Under sunny skies, relatives and pastors took turns recalling Schuller’s positive messages of faith and redemption that comforted thousands who attended his sermons at the glass-paned Crystal Cathedral and millions more who watched his “Hour of Power” telecasts in their homes.
The service was held in the plaza of the vast campus that once housed his ministry. After the church went bankrupt in 2010, the property was sold to the Roman Catholic Diocese of Orange for use as its cathedral.
“He really didn’t want to build an empire for himself; he wanted everyone in the kingdom of God to grow and be healthy and be fruitful and be together,” said the Rev. Dr. Dan Chun, senior pastor of the First Presbyterian Church of Honolulu, who led the service. “He would be happy that this campus is still being used for the cause of Christianity.”
Schuller was 88 when he died on April 2 after a battle with esophageal cancer.
The Alton, Iowa-born pastor started preaching at a drive-in movie theater in California in 1955 with his wife Arvella.
In 1970, he began the “Hour of Power” to spread his message that “possibility thinking” and love of God overcome hardships. At its peak in the 1990s, the program had 20 million viewers.
In recent years, Schuller faded from view after watching his church collapse amid a disastrous leadership transition and declines in viewership and donations that forced the ministry to file for bankruptcy.
Schuller, who wrote more than 30 books including several best-sellers, lost a legal battle in 2012 to collect more than $5 million from his former ministry over claims of copyright infringement and breach of contract.
Those who attended the memorial were given laminated black-and-white photos of Schuller posing with dignitaries and smiling with Arvella as keepsakes. Afterward, Schuller was buried beside his wife in a private service for family.
Theresa Boyd, 54, said Schuller inspired her with his uplifting messages and by inviting political leaders and an Olympic athlete to speak to congregants in Orange County.
“He brought in successful people and said, ‘you can do it too if you believe in God,'” Boyd said.
At the service, Schuller’s five children shared memories of their famous father. One of his daughters recounted how he told her as a child that a torrential Iowa rainstorm was a sign of the power of God; his son recalled the long talks they shared on fishing trips.
Daughter Gretchen Penner said Schuller taught her to embrace diversity and find beauty in everything.

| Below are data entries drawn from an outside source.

Lemma loop_from_log_bound (rounds : list Round)
  (self : App.GestureControlApp) (vars : App.LoopVars) (w : Os.World) :
  (length (App.gesture_history self) ≤ 10)%nat →
  let out := loop_from self vars rounds w in
  (length (App.gesture_history out.1.1) ≤ 10)%nat ∧
  (App.gesture_count self ≤ App.gesture_count out.1.1
   ≤ App.gesture_count self + length (omap hand rounds))%nat.
Proof.
  revert self vars w.
  induction rounds as [|round rest IH]; intros self vars w Hlen.
  { cbn [loop_from fst snd omap list_omap length]. lia. }
  cbn [loop_from omap list_omap]. cbv zeta.
  set (w0 := (Os.sleep (elapsed round) w).2).
  set (self0 := foldl handle self (events round)).
  destruct (handle_world_free self (events round)) as (_ & Hc & Hh).
  fold self0 in Hc, Hh. rewrite <- Hh in Hlen. rewrite <- Hc.
  destruct (hand round) as [lm|].
  - pose proof (process_hand_log_bound self0 vars lm w0 Hlen) as Hstep.
    destruct (App.process_hand self0 vars lm w0) as [[self1 vars1] w1].
    cbn [fst snd] in Hstep. destruct Hstep as [Hlen1 Hcount1].
    destruct (IH self1 vars1 w1 Hlen1) as [Hend Hcount].
    split; [exact Hend|]. cbn [length]. lia.
  - apply IH, Hlen.
Qed.

(** X23.  The log of recent actions never holds more than ten entries:
    if it held at most ten when the loop started (tracking starts with an
    empty log), it holds at most ten after any rounds.  And the counter of
    gestures never decreases and grows by at most one per frame with a
    hand. *)
Theorem recent_actions_bounded (self : App.GestureControlApp)
  (rounds : list Round) (w : Os.World) :
  (length (App.gesture_history self) ≤ 10)%nat →
  let out := processing_loop self rounds w in
  (length (App.gesture_history out.1.1) ≤ 10)%nat ∧
  (App.gesture_count self ≤ App.gesture_count out.1.1
   ≤ App.gesture_count self + length (omap hand rounds))%nat.
Proof.
  intros Hlen out. by apply loop_from_log_bound.
Qed.

Lemma recent_actions_bounded_witness :
  (length (App.gesture_history (App.init 1920 1080)) ≤ 10)%nat ∧
  (length (App.gesture_history
             (processing_loop (App.init 1920 1080) sample_rounds
                calm_world).1.1) ≤ 10)%nat.
Proof.
  assert (length (App.gesture_history (App.init 1920 1080)) ≤ 10)%nat
    as Hlen by (simpl; lia).
  split; [exact Hlen|].
  apply (recent_actions_bounded (App.init 1920 1080) sample_rounds
           calm_world Hlen).
Defined.
End RecentActions.

Section VolumeAndPointer.
Import Recognizer Controller.



Lemma set_controller_same (self : App.GestureControlApp) :
  App.set_controller (App.action_controller self) self = self.
Proof. by destruct self. Qed.



(** X25.  The dispatch of the pointing gesture for a hand with an index
    tip at [(x, y)].  With a margin of one half the remap divides by zero:
    the dispatch reports failure and nothing happens.  With a margin [m]
    in [0, 1/2) it reports success; under emergency stop nothing else
    happens; otherwise, on the first movement and when pyautogui does not
    raise, the pointer goes to the pixel of the remapped tip, which is on
    the screen, column 0 for a tip at or left of the zone ([x <= m]) and
    the last column for a tip at or right of it ([1 - m <= x]), and
    likewise for the rows. *)
Theorem pointer_dispatch (self : App.GestureControlApp) (lm : list Landmark)
  (last_pos : option (R * R)) (start : option R) (w : Os.World)
  (p : Landmark) :
  lm !! INDEX_TIP = Some p →
  let out :=
    App.execute_gesture_action self INDEX_EXTENDED lm last_pos start w in
  let m := App.control_zone_margin self in
  let c := App.action_controller self in
  let px := target_pixel (screen_width c) (Spec.remap m (lm_x p)) in
  let py := target_pixel (screen_height c) (Spec.remap m (lm_y p)) in
  (m = 1 / 2 → out = (false, self, w)) ∧
  (0 <= m < 1 / 2 →
     out.1.1 = true ∧
     (emergency_stop c = true → out = (true, self, w)) ∧
     (emergency_stop c = false → last_mouse_position c = None →
      never_raises w → (0 < screen_width c)%Z → (0 < screen_height c)%Z →
        Os.performed out.2 = Os.performed w ++ [Os.MoveTo px py] ∧
        App.action_controller out.1.2
        = set_last_mouse_position (Some (px, py)) c ∧
        (0 ≤ px ≤ screen_width c - 1)%Z ∧
        (0 ≤ py ≤ screen_height c - 1)%Z ∧
        (lm_x p <= m → px = 0%Z) ∧
        (1 - m <= lm_x p → px = (screen_width c - 1)%Z) ∧
        (lm_y p <= m → py = 0%Z) ∧
        (1 - m <= lm_y p → py = (screen_height c - 1)%Z))).
Proof.
  intros Hp out m c px py. unfold out.
  cbn [App.execute_gesture_action].
  rewrite (get_cursor_position_found lm p Hp). cbn [fst snd].
  unfold App.map_to_screen_coordinates. fold m. split.
  - intros Hm. unfold App.map_coordinate.
    destruct (decide (1 - 2 * m = 0)); [reflexivity|lra].
  - intros Hm. rewrite !map_coordinate_remap by done.
    cbn [mbind option_bind]. fold c.
    split; [by destruct (move_mouse c _ _ w) as [[r c'] w1]|].
    split.
    + intros Hstop. unfold move_mouse. rewrite Hstop.
      unfold c. by rewrite set_controller_same.
    + intros Hgo Hlast Hw Hwidth Hheight.
      destruct (move_mouse_emits c (Spec.remap m (lm_x p))
                  (Spec.remap m (lm_y p)) w Hgo Hw) as (w' & -> & _ & Hl).
      unfold emitted in *. rewrite Hlast in *. fold px py in Hl |- *.
      cbn [fst snd App.set_controller App.action_controller] in *.
      destruct (target_pixel_cases (screen_width c)
                  (Spec.remap m (lm_x p)) Hwidth) as (Hx0 & Hx1 & _).
      destruct (target_pixel_cases (screen_height c)
                  (Spec.remap m (lm_y p)) Hheight) as (Hy0 & Hy1 & _).
      split; [exact Hl|]. split; [done|].
      split; [by apply target_pixel_in_bounds|].
      split; [by apply target_pixel_in_bounds|].
      split; [intros Hx; apply Hx0; rewrite remap_low by done; lra|].
      split; [intros Hx; apply Hx1; rewrite remap_high by done; lra|].
      split; [intros Hy; apply Hy0; rewrite remap_low by done; lra|].
      intros Hy; apply Hy1; rewrite remap_high by done; lra.
Qed.

Lemma pointer_dispatch_witness :
  scroll_hand !! INDEX_TIP = Some (1 / 2, 475 / 1000, 0) ∧
  (App.execute_gesture_action (App.init 1920 1080) INDEX_EXTENDED
     scroll_hand None None calm_world).1.1 = true.
Proof.
  split; [reflexivity|].
  destruct (pointer_dispatch (App.init 1920 1080) scroll_hand None None
              calm_world (1 / 2, 475 / 1000, 0) eq_refl) as [_ Hzone].
  apply Hzone. cbn [App.init App.control_zone_margin]. lra.
Defined.
End VolumeAndPointer.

“He taught me to believe in a God that is bigger than any problem, any trial, and any foe, and he taught me to believe in myself,” she said.
Religious leaders shared stories of being inspired by Schuller to grow their congregations, and how he ministered to ordinary people even as he met with world leaders.
Chun told the crowd that the Schullers attended a service he led in Honolulu more than a decade ago that was so packed they had to park their car in a loading zone and sit on metal folding chairs squeezed inside the door.
Schuller told him to move the church. Five years later they did, and the community flourished, Chun said.